[Saved data entries]
(** * Version lifecycle of dashboards: a model of [DashboardService]

    The service of [spaceone/dashboard/service/dashboard_service.py] is
    embedded as state-passing functions over a store that holds the
    [dashboards] collection and the [dashboard_versions] collection.
    A Python [dict] whose keys are open (settings, variables, ...) is a
    [gmap string Value]; the request dict [params], whose keys are the ones
    the docstrings list, is a record of optional fields, and the keys that
    [check_required] enforces are its mandatory fields. Where a record
    leaves a required key optional, [user_id] in the [params] of [create]
    and [query] in the [params] of [stat], the operation makes the check
    itself and raises [ERROR_REQUIRED_PARAMETER].

    The two managers the service calls are modelled from the specification
    of the record store and of the version store. None of the modelled
    operations fails after its first write, so the rollbacks a transaction
    registers never run here. The decorators that turn [params] into filter
    clauses run before a method's body; the bodies are modelled for every
    [params] they can be given. *)

From Stdlib Require Import ZArith.
From stdpp Require Import base strings gmap list infinite.

Set Warnings "-clear-no-such-hyp".

(** ** JSON-like values held by the free-form fields

    Numbers are integers; [True] and [False] are the numbers 1 and 0, which
    is what Python's [==] takes them for. *)

#[warnings="-register-all"]
Inductive Value : Type :=
  | VNull
  | VNum (n : Z)
  | VStr (s : string)
  | VList (l : list Value)
  | VDict (m : gmap string Value).

(** Python's [==] on these values is structural; on dicts it ignores the
    insertion order, which is the extensional equality of [gmap]. *)
Fixpoint Value_eq_dec (x y : Value) {struct x} : Decision (x = y).
Proof.
  refine (
    match x, y with
    | VNull, VNull => left _
    | VNum a, VNum b => cast_if (decide (a = b))
    | VStr a, VStr b => cast_if (decide (a = b))
    | VList a, VList b => cast_if (@list_eq_dec _ Value_eq_dec a b)
    | VDict a, VDict b => cast_if (@gmap_eq_dec _ _ _ _ Value_eq_dec a b)
    | _, _ => right _
    end); abstract congruence.
Defined.

#[global] Instance Value_eq : EqDecision Value := Value_eq_dec.

(** Truth value of a Python list, dict and str: empty is false. *)
Definition list_truth {A} (l : list A) : bool :=
  match l with [] => false | _ :: _ => true end.

Definition dict_truth (m : gmap string Value) : bool :=
  bool_decide (m ≠ ∅).

Definition str_truth (s : string) : bool :=
  match s with EmptyString => false | String _ _ => true end.

(** [None], [False] and [True] as the result of a function that may fall
    off its end. *)
Definition option_truth (r : option bool) : bool :=
  match r with Some true => true | _ => false end.

(** ** Documents *)

Module Dashboard.
Record t := mk {
  dashboard_id : string;
  name : string;
  dashboard_type : string;
  layouts : list Value;
  variables : gmap string Value;
  settings : option (gmap string Value);
  variables_schema : gmap string Value;
  labels : list string;
  tags : gmap string Value;
  viewers : string;
  version : Z;
  user_id : option string;
  domain_id : string
}.

#[global] Instance eq_dec : EqDecision t.
Proof. solve_decision. Defined.

Definition set_version (z : Z) (d : t) : t :=
  mk (dashboard_id d) (name d) (dashboard_type d) (layouts d) (variables d)
     (settings d) (variables_schema d) (labels d) (tags d) (viewers d)
     z (user_id d) (domain_id d).
End Dashboard.

(** [model/dashboard_version_model.py]; [created_at] is left out. *)
Module DashboardVersion.
Record t := mk {
  dashboard_id : string;
  version : Z;
  layouts : list Value;
  variables : gmap string Value;
  settings : gmap string Value;
  variables_schema : gmap string Value;
  domain_id : string
}.

#[global] Instance eq_dec : EqDecision t.
Proof. solve_decision. Defined.
End DashboardVersion.

(** ** Requests *)

(** One clause [{"k": .., "v": .., "o": ..}] of a query filter. *)
Module Filter.
Record t := mk { k : string; v : Value; o : string }.

#[global] Instance eq_dec : EqDecision t.
Proof. solve_decision. Defined.
End Filter.

(** A query dict: the [filter] key, and every other key it carries. *)
Module Query.
Record t := mk {
  filter : option (list Filter.t);
  rest : gmap string Value
}.

Definition empty : t := mk None ∅.

Definition set_filter (f : list Filter.t) (q : t) : t := mk (Some f) (rest q).
End Query.

(** The [params] dict of the operations that address one dashboard.
    [dashboard_id] and [domain_id] are enforced by [check_required]; an
    optional key that is absent is [None]. *)
Module Params.
Record t := mk {
  dashboard_id : string;
  domain_id : string;
  version : option Z;
  name : option string;
  layouts : option (list Value);
  variables : option (gmap string Value);
  settings : option (gmap string Value);
  variables_schema : option (gmap string Value);
  labels : option (list string);
  tags : option (gmap string Value);
  only : option (list string);
  query : option Query.t
}.

Definition set_name (x : string) (p : t) : t :=
  mk (dashboard_id p) (domain_id p) (version p) (Some x) (layouts p)
     (variables p) (settings p) (variables_schema p) (labels p) (tags p)
     (only p) (query p).

Definition set_settings (x : gmap string Value) (p : t) : t :=
  mk (dashboard_id p) (domain_id p) (version p) (name p) (layouts p)
     (variables p) (Some x) (variables_schema p) (labels p) (tags p)
     (only p) (query p).

(** [params["layouts"] = ..; params["variables"] = ..;
    params["variables_schema"] = ..] *)
Definition set_version_fields (l : list Value) (v s : gmap string Value)
    (p : t) : t :=
  mk (dashboard_id p) (domain_id p) (version p) (name p) (Some l)
     (Some v) (settings p) (Some s) (labels p) (tags p) (only p)
     (query p).

Definition key {A} (k : string) (o : option A) : list string :=
  match o with Some _ => [k] | None => [] end.

(** Iteration over the dict: the keys that are present. *)
Definition keys (p : t) : list string :=
  ["dashboard_id"; "domain_id"] ++ key "version" (version p)
    ++ key "name" (name p) ++ key "layouts" (layouts p)
    ++ key "variables" (variables p) ++ key "settings" (settings p)
    ++ key "variables_schema" (variables_schema p)
    ++ key "labels" (labels p) ++ key "tags" (tags p)
    ++ key "only" (only p) ++ key "query" (query p).
End Params.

TASK TO CARRY OUT
Search the data for "VList". Copy each line that has it.

FINISHED TASK
  | VList (l : list Value)
    | VList a, VList b => cast_if (@list_eq_dec _ Value_eq_dec a b)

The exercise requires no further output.